Maca

Metadata

Approved Indications

European Regulatory Bodies

Maca has not been assessed by any of the three major European phytotherapy regulatory bodies:

• Commission E (Germany): No monograph exists. Maca is not part of the European herbal tradition evaluated by Commission E.
• ESCOP: No monograph. Not within the scope of European scientific cooperative assessment.
• EMA/HMPC: No assessment report or monograph. The herb is not listed in the EU herbal substances inventory for medicinal use.

This is not a negative assessment — these bodies simply never evaluated maca, as it originates from the South American (Andean) food and medicinal tradition rather than the European phytotherapy tradition.

EU Novel Food Status

• EU Novel Food Regulation: Maca root powder was approved as a novel food ingredient in the EU in 2014 (Commission Implementing Decision 2014/155/EU), permitting its sale as a food and food supplement within the European Union.
• Classified as food, not medicine within the EU regulatory framework.

Peruvian Tradition

• Traditional status: Maca has been cultivated and consumed as a staple food crop in the Peruvian Andes for at least 2000 years, grown at altitudes of 4000-4500m in the Junin Plateau — among the highest altitude food crops in the world.
• Traditional indications: Energy, stamina, fertility enhancement, libido, adaptation to high-altitude conditions.
• National cultural heritage: Recognized as a culturally significant crop by the Peruvian government.

United States

• Dietary supplement: Available as a dietary supplement under DSHEA (Dietary Supplement Health and Education Act of 1994).
• No FDA GRAS notice: Maca does not have explicit GRAS status, but it is widely sold as a supplement and food ingredient.

Conditions Treated

Primary (Moderate Evidence)

• Sexual desire and libido (both sexes) — The most consistent clinical finding. Gonzales et al. (2002) demonstrated improved sexual desire in men at 8 weeks with 1.5-3g/day. Brooks et al. (2008) and Dording et al. (2015) showed benefit in SSRI-induced sexual dysfunction. Effect appears independent of hormone levels.
• Male fertility (spermatogenesis) — Gonzales et al. (2001) and Gonzales et al. (2003) demonstrated increased sperm count, motility, and volume. Black maca appears most effective for this indication.

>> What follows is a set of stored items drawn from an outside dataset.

(** * kermit: configuration parser, key bindings, palette and tab life cycle

    A shallow embedding of [src/kermit.c].  The C globals become the fields
    of a record [World]; every C function that the properties below talk
    about becomes a function on that record.  Calls into libc and into the
    toolkit (GTK, VTE) are modelled by the small functions of the first two
    parts. *)

From Stdlib Require Import ZArith Ascii String Lia Bool.
From stdpp Require Import base option list strings.

Local Open Scope string_scope.
Local Open Scope Z_scope.

(** ** Part 1: the C library on strings

    A C string is a [string] holding no NUL character; where the model is
    handed a [string] that holds one, the text ends there, as it does in C
    ([cstr]). *)

Module Libc.

Definition code (c : ascii) : Z := Z.of_N (N_of_ascii c).

Definition NUL : ascii := "000"%char.

Fixpoint cstr (s : string) : string :=
  match s with
  | EmptyString => EmptyString
  | String c r => if Ascii.eqb c NUL then EmptyString else String c (cstr r)
  end.

Definition strlen (s : string) : Z := Z.of_nat (String.length s).

(** [size_t] arithmetic: [strlen(option) - 1] wraps around below zero. *)
Definition SIZE_MAX : Z := 2 ^ 64 - 1.
Definition size_sub (a b : Z) : Z := (a - b) mod (SIZE_MAX + 1).

Definition INT_MAX : Z := 2 ^ 31 - 1.
Definition LONG_MAX : Z := 2 ^ 63 - 1.
Definition LONG_MIN : Z := - 2 ^ 63.

(** The cast [(int)] of a [long]. *)
Definition to_int (v : Z) : Z := (v + 2 ^ 31) mod 2 ^ 32 - 2 ^ 31.

Definition isspace (c : ascii) : bool :=
  let n := code c in (n =? 32) || ((9 <=? n) && (n <=? 13)).

Definition tolower (c : ascii) : Z :=
  let n := code c in if (65 <=? n) && (n <=? 90) then n + 32 else n.

(** [strncmp s1 s2 n]: the difference of the first pair of characters that
    differ among the first [n], the end of a string counting as 0. *)
Fixpoint strncmp (s1 s2 : string) (n : Z) {struct s1} : Z :=
  if n <=? 0 then 0 else
  match s1, s2 with
  | EmptyString, EmptyString => 0
  | EmptyString, String c2 _ => 0 - code c2
  | String c1 _, EmptyString => code c1
  | String c1 r1, String c2 r2 =>
      if code c1 =? code c2 then strncmp r1 r2 (n - 1) else code c1 - code c2
  end.

Fixpoint strcmp (s1 s2 : string) : Z :=
  match s1, s2 with
  | EmptyString, EmptyString => 0
  | EmptyString, String c2 _ => 0 - code c2
  | String c1 _, EmptyString => code c1
  | String c1 r1, String c2 r2 =>
      if code c1 =? code c2 then strcmp r1 r2 else code c1 - code c2
  end.

Fixpoint strcasecmp (s1 s2 : string) : Z :=
  match s1, s2 with
  | EmptyString, EmptyString => 0
  | EmptyString, String c2 _ => 0 - tolower c2
  | String c1 _, EmptyString => tolower c1
  | String c1 r1, String c2 r2 =>
      if tolower c1 =? tolower c2 then strcasecmp r1 r2
      else tolower c1 - tolower c2
  end.

(** [strrchr s c]: the suffix of [s] that starts at the last [c], or NULL. *)
Fixpoint strrchr (s : string) (c : ascii) : option string :=
  match s with
  | EmptyString => None
  | String d r =>
      match strrchr r c with
      | Some t => Some t
      | None => if Ascii.eqb d c then Some s else None
      end
  end.

(** The text before the last [c] of [s]: what is left of the buffer [s]
    after [*strrchr(s, c) = 0]. *)
Fixpoint cut_last (s : string) (c : ascii) : string :=
  match s with
  | EmptyString => EmptyString
  | String d r =>
      match strrchr r c with
      | Some _ => String d (cut_last r c)
      | None => if Ascii.eqb d c then EmptyString else s
      end
  end.

(** [s] without its last character: the buffer after [s[strlen(s) - 1] = 0]. *)
Fixpoint drop_last (s : string) : string :=
  match s with
  | EmptyString => EmptyString
  | String c EmptyString => EmptyString
  | String c r => String c (drop_last r)
  end.

(** [s + 1] for a pointer [s] to a string that is followed by another NUL
    when it is empty (as it is at both uses in [parseSettings]). *)
Definition next_char (s : string) : string :=
  match s with
  | EmptyString => EmptyString
  | String _ r => r
  end.

(** *** strtol and atoi (glibc) *)

Definition digit_val (c : ascii) : option Z :=
  let n := code c in
  if (48 <=? n) && (n <=? 57) then Some (n - 48)
  else if (97 <=? n) && (n <=? 122) then Some (n - 87)
  else if (65 <=? n) && (n <=? 90) then Some (n - 55)
  else None.

Fixpoint skip_space (s : string) : string :=
  match s with
  | EmptyString => EmptyString
  | String c r => if isspace c then skip_space r else s
  end.

(** The value of the longest prefix of [s] made of digits of [base],
    starting from the accumulator [acc]. *)
Fixpoint digits (base : Z) (s : string) (acc : Z) : Z :=
  match s with
  | EmptyString => acc
  | String c r =>
      match digit_val c with
      | Some d => if d <? base then digits base r (acc * base + d) else acc
      | None => acc
      end
  end.

Definition is_digit_of (base : Z) (s : string) : bool :=
  match s with
  | String c _ =>
      match digit_val c with Some d => d <? base | None => false end
  | EmptyString => false
  end.

(** With base 16 a prefix [0x] or [0X] is skipped when a digit follows. *)
Definition skip_0x (base : Z) (s : string) : string :=
  match s with
  | String "0" (String x r) =>
      if (base =? 16) && ((code x =? 120) || (code x =? 88)) && is_digit_of 16 r
      then r else s
  | _ => s
  end.

Definition strtol (s : string) (base : Z) : Z :=
  let s1 := skip_space s in
  let '(neg, s2) :=
    match s1 with
    | String "-" r => (true, r)
    | String "+" r => (false, r)
    | _ => (false, s1)
    end in
  let v := digits base (skip_0x base s2) 0 in
  if neg then Z.max LONG_MIN (- v) else Z.min LONG_MAX v.

Definition atoi (s : string) : Z := to_int (strtol s 10).

(** *** sscanf, strtok and fgets, as far as [parseSettings] uses them *)

(** The longest prefix of non-space characters, and what follows it. *)
Fixpoint scan_nonspace (s : string) : string * string :=
  match s with
  | EmptyString => (EmptyString, EmptyString)
  | String c r =>
      if isspace c then (EmptyString, s)
      else let '(t, u) := scan_nonspace r in (String c t, u)
  end.

(** The conversion [%s]: white space is skipped, then at least one
    character is read. *)
Definition scan_s (s : string) : option (string * string) :=
  match scan_nonspace (skip_space s) with
  | (EmptyString, _) => None
  | (t, u) => Some (t, u)
  end.

(** The longest prefix without the character [c], and what follows it. *)
Fixpoint span_not (c : ascii) (s : string) : string * string :=
  match s with
  | EmptyString => (EmptyString, EmptyString)
  | String d r =>
      if Ascii.eqb d c then (EmptyString, s)
      else let '(t, u) := span_not c r in (String d t, u)
  end.

Definition LF : ascii := "010"%char.
Definition CR : ascii := "013"%char.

Secondary (Preliminary Evidence)

• Menopausal symptoms — Stojanovska et al. (2015) reported reduced psychological symptoms (anxiety, depression) and sexual dysfunction scores in postmenopausal women. Meissner et al. (2006) demonstrated beneficial effects on hormonal balance markers.
• Exercise performance and energy — Stone et al. (2009) showed improved cycling time-trial performance. Traditional use for stamina and energy at high altitude is consistent with adaptogenic properties.

Emerging/Preclinical

• Cognitive function — Black maca specifically has shown neuroprotective and memory-enhancing effects in animal models (Rubio et al. 2011). Mechanism may involve acetylcholinesterase inhibition and antioxidant effects.
• Bone health — Red maca has demonstrated bone-protective effects in ovariectomized rat models (Gonzales et al. 2010), suggesting potential for osteoporosis prevention.
• Mood and well-being — Preliminary data suggests improvements in depression and anxiety scores as secondary endpoints in several trials, possibly related to adaptogenic properties.

Mechanism of Action

Key Pharmacological Distinction

Maca does not alter circulating levels of testosterone, estradiol, follicle-stimulating hormone (FSH), or luteinizing hormone (LH). This has been consistently demonstrated across multiple clinical trials (Gonzales et al. 2002, 2003; Dording et al. 2008). This distinguishes maca from hormonal supplements (such as DHEA or tribulus) and suggests an entirely different mechanism for its effects on sexual function and fertility.

Primary Mechanisms

1. Endocannabinoid system modulation (FAAH inhibition): Macamides — the unique N-benzylated fatty acid amides found only in maca — are structural analogs of endocannabinoids (anandamide). They act as fatty acid amide hydrolase (FAAH) inhibitors, preventing the breakdown of endogenous anandamide and thereby enhancing endocannabinoid signaling. FAAH inhibition has been linked to anxiolytic effects, mood enhancement, and modulation of reproductive function. This represents the most mechanistically compelling explanation for maca’s effects on subjective desire and well-being.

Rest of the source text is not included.